HTTP server for Tarantool 1.7.5+

Note: In Tarantool 1.7.5+, a full-featured HTTP client is available aboard. For Tarantool 1.6.5+, both HTTP server and client are available here.

http v2 has gone

http v2 that was implemented in #90 has been reverted in a master branch (commits 01004d7..e7e00ea) and a limited number of reverted commits were reimplemented on top of http v1. However http v2 changes are still available in a branch http-v2-legacy as well as Lua rockspecs available with name http-v2-legacy instead of http. For reasons of http v2 revert and decisions regarding each reverted commit see #134.

Table of contents

• Prerequisites
• Installation
• Usage
• Creating a server
• Using routes
• Contents of app_dir
• Route handlers
  • Fields and methods of the Request object
  • Fields and methods of the Response object
  • Examples
• Working with stashes
  • Special stash names
• Working with cookies
• Rendering a template
• Template helpers
• Hooks
  • handler(httpd, req)
  • before_dispatch(httpd, req)
  • after_dispatch(cx, resp)
• Using a special socket
• Roles
  • roles.httpd
• See also

Prerequisites

• Tarantool 1.7.5+ with header files (tarantool && tarantool-dev packages)

Installation

You can:

• clone the repository and build the http module using CMake:

  git clone https://github.com/tarantool/http.git
  cd http && cmake . -DCMAKE_BUILD_TYPE=RelWithDebugInfo
  make
  make install
  

• install the http module using tt:

  tt rocks install http
  

• install the http module using LuaRocks (see TarantoolRocks for LuaRocks configuration details):

  luarocks --server=https://rocks.tarantool.org/ --local install http
  

Usage

The server is an object which is configured with HTTP request handlers, routes (paths), templates, and a port to bind to. Unless Tarantool is running under a superuser, port numbers below 1024 may be unavailable.

The server can be started and stopped anytime. Multiple servers can be created.

To start a server:

1. Create it with httpd = require('http.server').new(...).
2. Configure routing with httpd:route(...).
3. Start it with httpd:start().

To stop the server, use httpd:stop().

Creating a server

httpd = require('http.server').new(host, port[, { options } ])

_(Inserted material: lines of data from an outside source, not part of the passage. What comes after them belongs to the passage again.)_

(* ===== verification/Node.v ===== *)
(** * Node.v: one node of the tree (src/src/Bolt/node.h, node.cc)

    A [Node] is a page in memory: its [inodeList_] and its links.  This file
    holds the operations that touch one node only, and the codec between a
    node and its page; the operations that walk the links are in Tree.v.
    Pointers to nodes and buckets are keys of the stores of World.v. *)
From S2P Require Import Bytes.
From S2P Require Import BinSearch.
From S2P Require Import Page.

Definition nptr : Type := nat.
Definition bptr : Type := nat.

(** [struct Inode] *)
Record Inode := mkInode {
  i_flag : Z;
  i_pageId : Z;
  i_key : Item;
  i_value : Item;
}.

(** [Inode()] *)
Definition Inode_new : Inode :=
  {| i_flag := 0; i_pageId := 0; i_key := Item_empty; i_value := Item_empty |}.

Abbreviation InodeList := (list Inode).

(** [class Node] *)
Record Node := mkNode {
  bucket_ : bptr;
  isLeaf_ : bool;
  unbalanced_ : bool;
  spilled_ : bool;
  key_ : Item;
  pageId_ : Z;
  parentNode_ : option nptr;
  children_ : list nptr;
  inodeList_ : InodeList;
}.

#[export] Instance Inode_eq_dec : EqDecision Inode.
Proof. solve_decision. Defined.
#[export] Instance Node_eq_dec : EqDecision Node.
Proof. solve_decision. Defined.

(** [Node::Node(b, parentNode)] *)
Definition Node_new (b : bptr) (parent : option nptr) : Node :=
  {| bucket_ := b; isLeaf_ := false; unbalanced_ := false; spilled_ := false;
     key_ := Item_empty; pageId_ := 0; parentNode_ := parent; children_ := [];
     inodeList_ := [] |}.

(** ** Field updates *)

Definition set_isLeaf (v : bool) (n : Node) : Node :=
  mkNode (bucket_ n) v (unbalanced_ n) (spilled_ n) (key_ n) (pageId_ n) (parentNode_ n)
    (children_ n) (inodeList_ n).
Definition set_unbalanced (v : bool) (n : Node) : Node :=
  mkNode (bucket_ n) (isLeaf_ n) v (spilled_ n) (key_ n) (pageId_ n) (parentNode_ n)
    (children_ n) (inodeList_ n).
Definition set_spilled (v : bool) (n : Node) : Node :=
  mkNode (bucket_ n) (isLeaf_ n) (unbalanced_ n) v (key_ n) (pageId_ n) (parentNode_ n)
    (children_ n) (inodeList_ n).
Definition set_key (v : Item) (n : Node) : Node :=
  mkNode (bucket_ n) (isLeaf_ n) (unbalanced_ n) (spilled_ n) v (pageId_ n) (parentNode_ n)
    (children_ n) (inodeList_ n).
Definition set_pageId (v : Z) (n : Node) : Node :=
  mkNode (bucket_ n) (isLeaf_ n) (unbalanced_ n) (spilled_ n) (key_ n) v (parentNode_ n)
    (children_ n) (inodeList_ n).
(** [setParentNode(p)] *)
Definition setParentNode (v : option nptr) (n : Node) : Node :=
  mkNode (bucket_ n) (isLeaf_ n) (unbalanced_ n) (spilled_ n) (key_ n) (pageId_ n) v
    (children_ n) (inodeList_ n).
Definition set_children (v : list nptr) (n : Node) : Node :=
  mkNode (bucket_ n) (isLeaf_ n) (unbalanced_ n) (spilled_ n) (key_ n) (pageId_ n) (parentNode_ n)
    v (inodeList_ n).
Definition set_inodeList (v : InodeList) (n : Node) : Node :=
  mkNode (bucket_ n) (isLeaf_ n) (unbalanced_ n) (spilled_ n) (key_ n) (pageId_ n) (parentNode_ n)
    (children_ n) v.

(** [markLeaf()], [addChild(c)] *)
Definition markLeaf (n : Node) : Node := set_isLeaf true n.
Definition addChild (c : nptr) (n : Node) : Node := set_children (children_ n ++ [c]) n.

(** ** Searching *)

(** The key bytes of the inodes. *)
Definition ikeys (l : InodeList) : list (list byte) := (fun x => data_ (i_key x)) <$> l.

(** [arr[mid].key.data_] *)
Definition ikey_at (arr : InodeList) (i : Z) : res (list byte) :=
  match arr !! Z.to_nat i with Some x => Ok (data_ (i_key x)) | None => Err OutOfBounds end.

(** [binarySearch(arr, key, found)] *)
Definition binarySearch (arr : InodeList) (key : Item) : res (Z * bool) :=
  bsearch (ikey_at arr) (wrap32 (Z.of_nat (length arr))) (data_ key).

(** [search(key, found)] *)
Definition search (n : Node) (key : Item) : res (Z * bool) := binarySearch (inodeList_ n) key.

(** [childIndex(child)], [child]'s [key_] given *)
Definition childIndex (n : Node) (child_key : Item) : res Z :=
  '(index, found) ← binarySearch (inodeList_ n) child_key;
  _ ← assert_ found;
  Ok index.

(** ** Sizes *)

Definition minKeys (n : Node) : Z := if isLeaf_ n then 1 else 2.

Definition pageElementSize (n : Node) : Z := if isLeaf_ n then LEAFELEMSIZE else BRANCHELEMSIZE.

(** Bytes an inode takes in a page, in [uint32_t]. *)
Definition elementSize (n : Node) (x : Inode) : Z :=
  wrap32 (pageElementSize n + length_ (i_key x) + length_ (i_value x)).

(** [size()] *)
Definition size (n : Node) : Z :=
  foldl (fun size x => wrap32 (size + elementSize n x)) PAGEHEADERSIZE (inodeList_ n).

(** The loop of [sizeLessThan]. *)
Fixpoint sizeLessThan_loop (n : Node) (sz s : Z) (l : InodeList) : bool :=
  match l with
  | [] => true
  | x :: l =>
      let sz := wrap32 (sz + elementSize n x) in
      if s <=? sz then false else sizeLessThan_loop n sz s l
  end.

(** [sizeLessThan(s)] *)
Definition sizeLessThan (n : Node) (s : Z) : bool :=
  sizeLessThan_loop n PAGEHEADERSIZE s (inodeList_ n).

(** [numChildren()] *)
Definition numChildren (n : Node) : Z := wrap32 (Z.of_nat (length (inodeList_ n))).

(** The loop of [splitIndex] over the inodes from [i] on; [bound] is
    [inodeList_.size() - MINKEYSPERPAGE]. *)
Fixpoint splitIndex_loop (n : Node) (threshold bound i index sz : Z) (l : InodeList) : res Z :=
  if i <? bound then
    match l with
    | [] => Err OutOfBounds
    | ref :: l =>
        let es := elementSize n ref in
        if (MINKEYSPERPAGE <=? i) && (threshold <? wrap32 (sz + es)) then Ok i
        else splitIndex_loop n threshold bound (i + 1) i (wrap32 (sz + es)) l
    end
  else Ok index.

(** [splitIndex(threshold)]; [size() - MINKEYSPERPAGE] is a [size_t]. *)
Definition splitIndex (n : Node) (threshold : Z) : res Z :=
  splitIndex_loop n threshold (wrap64 (Z.of_nat (length (inodeList_ n)) - MINKEYSPERPAGE))
    0 0 PAGEHEADERSIZE (inodeList_ n).

(** The loop of [isinlineable]. *)
Fixpoint isinlineable_loop (maxInlineBucketSize s : Z) (l : InodeList) : bool :=
  match l with
  | [] => true
  | item :: l =>
      let s := wrap32 (s + wrap32 (LEAFELEMSIZE + length_ (i_key item) + length_ (i_value item))) in
      if has_flag (i_flag item) bucketLeafFlag then false
      else if maxInlineBucketSize <? s then false
      else isinlineable_loop maxInlineBucketSize s l
  end.

(** [isinlineable(maxInlineBucketSize)] *)
Definition isinlineable (n : Node) (maxInlineBucketSize : Z) : bool :=
  isinlineable_loop maxInlineBucketSize PAGEHEADERSIZE (inodeList_ n).

(** [branchPageIds()] *)
Definition branchPageIds (n : Node) : list Z := i_pageId <$> inodeList_ n.

(** ** Updates *)

(** [put(oldKey, newKey, value, pageId, flag)], [total] being the bucket's
    [getTotalPageNumber()]: the result and the node *)
Definition put (total : Z) (n : Node) (oldKey newKey value : Item) (pageId flag : Z)
    : res (bool * Node) :=
  if total <=? pageId then Ok (false, n)
  else if (length_ oldKey <=? 0) || (length_ newKey <=? 0) then Ok (false, n)
  else
    '(index, found) ← binarySearch (inodeList_ n) oldKey;
    let new := {| i_flag := flag; i_pageId := pageId; i_key := newKey; i_value := value |} in
    let i := Z.to_nat index in
    let l := inodeList_ n in
    let rest := if found : bool then drop (S i) l else drop i l in
    Ok (true, set_inodeList (take i l ++ new :: rest) n).

(** [del(key)] *)
Definition del (n : Node) (key : Item) : res (bool * Node) :=
  '(it, found) ← binarySearch (inodeList_ n) key;
  if negb found then Ok (true, n)
  else
    let i := Z.to_nat it in
    Ok (true, set_unbalanced true
                (set_inodeList (take i (inodeList_ n) ++ drop (S i) (inodeList_ n)) n)).

(** [do_remove(key)] *)
Definition do_remove (n : Node) (key : Item) : res Node :=
  '(index, found) ← binarySearch (inodeList_ n) key;
  if negb found then Ok n
  else
    let i := Z.to_nat index in
    Ok (set_unbalanced true
          (set_inodeList (take i (inodeList_ n) ++ drop (S i) (inodeList_ n)) n)).

(** The list without its first [x], as the loop of [removeChild] erases it. *)
Fixpoint erase_first (x : nptr) (l : list nptr) : list nptr :=
  match l with
  | [] => []
  | y :: l => if decide (y = x) then l else y :: erase_first x l
  end.

(** [removeChild(target)] *)
Definition removeChild (n : Node) (target : nptr) : Node :=
  set_children (erase_first target (children_ n)) n.

(** ** The page codec *)

(** [std::vector::resize(n)] *)
Definition resize (n : Z) (l : InodeList) : InodeList :=
  take (Z.to_nat n) l ++ replicate (Z.to_nat n - length l) Inode_new.

(** The element of index [i] of the page at [p], read over the inode [it]. *)
Definition read_inode (m : list byte) (p i : Z) (leaf : bool) (it : Inode) : res Inode :=
  if leaf then
    let e := getLeafPageElement p i in
    fl ← leaf_flag m e; k ← leaf_key m e; v ← leaf_value m e;
    Ok {| i_flag := fl; i_pageId := i_pageId it; i_key := k; i_value := v |}
  else
    let e := getBranchPageElement p i in
    pg ← branch_pageId m e; k ← branch_key m e;
    Ok {| i_flag := i_flag it; i_pageId := pg; i_key := k; i_value := i_value it |}.

Fixpoint read_inodes (m : list byte) (p i : Z) (leaf : bool) (l : InodeList) : res InodeList :=
  match l with
  | [] => Ok []
  | it :: l => x ← read_inode m p i leaf it; xs ← read_inodes m p (i + 1) leaf l; Ok (x :: xs)
  end.

(** [read(page)] *)
Definition read (n : Node) (m : list byte) (p : Z) : res Node :=
  id ← Page_id m p;
  fl ← Page_flag m p;
  cnt ← Page_count m p;
  let leaf := has_flag fl leafPageFlag in
  l ← read_inodes m p 0 leaf (resize cnt (inodeList_ n));
  k ← match l with
      | [] => Ok Item_empty
      | x :: _ => _ ← assert_ (negb (Item_is_empty (i_key x))); Ok (i_key x)
      end;
  Ok (set_inodeList l (set_key k (set_isLeaf leaf (set_pageId id n)))).

(** [memcpy(content, it.c_str(), it.length_)] *)
Definition copy_item (m : list byte) (content : Z) (it : Item) : res (list byte) :=
  bs ← slice (data_ it) 0 (length_ it); splice m content bs.

Section write.
(** The address of the buffer [m], and that of the local variable [item] of
    [Node::write] in its branch case. *)
Context (base stk : Z).

(** The loop of [write]: element [i] and its key and value at [content]. *)
Fixpoint write_inodes (m : list byte) (p : Z) (leaf : bool) (i content : Z) (l : InodeList)
    : res (list byte) :=
  match l with
  | [] => Ok m
  | x :: l =>
      m ← (if leaf then
             let e := getLeafPageElement p i in
             m ← store 4 m (e + 4) (content - e);
             m ← store 4 m e (i_flag x);
             m ← store 4 m (e + 8) (length_ (i_key x));
             store 4 m (e + 12) (length_ (i_value x))
           else
             let e := getBranchPageElement p i in
             (* the difference to the address of the variable [item], not to the element *)
             m ← store 4 m e (base + content - stk);
             m ← store 4 m (e + 4) (length_ (i_key x));
             store 8 m (e + 8) (i_pageId x));
      m ← copy_item m content (i_key x);
      let content := content + length_ (i_key x) in
      m ← copy_item m content (i_value x);
      write_inodes m p leaf (i + 1) (content + length_ (i_value x)) l
  end.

host and port must contain:

• For tcp socket: the host and port to bind to.
• For unix socket: unix/ and path to socket (for example /tmp/http-server.sock) to bind to.

options may contain:

• max_header_size (default is 4096 bytes) - a limit for HTTP request header size.

• header_timeout (default: 100 seconds) - a timeout until the server stops reading HTTP headers sent by the client. The server closes the client connection if the client doesn't send its headers within the given amount of time.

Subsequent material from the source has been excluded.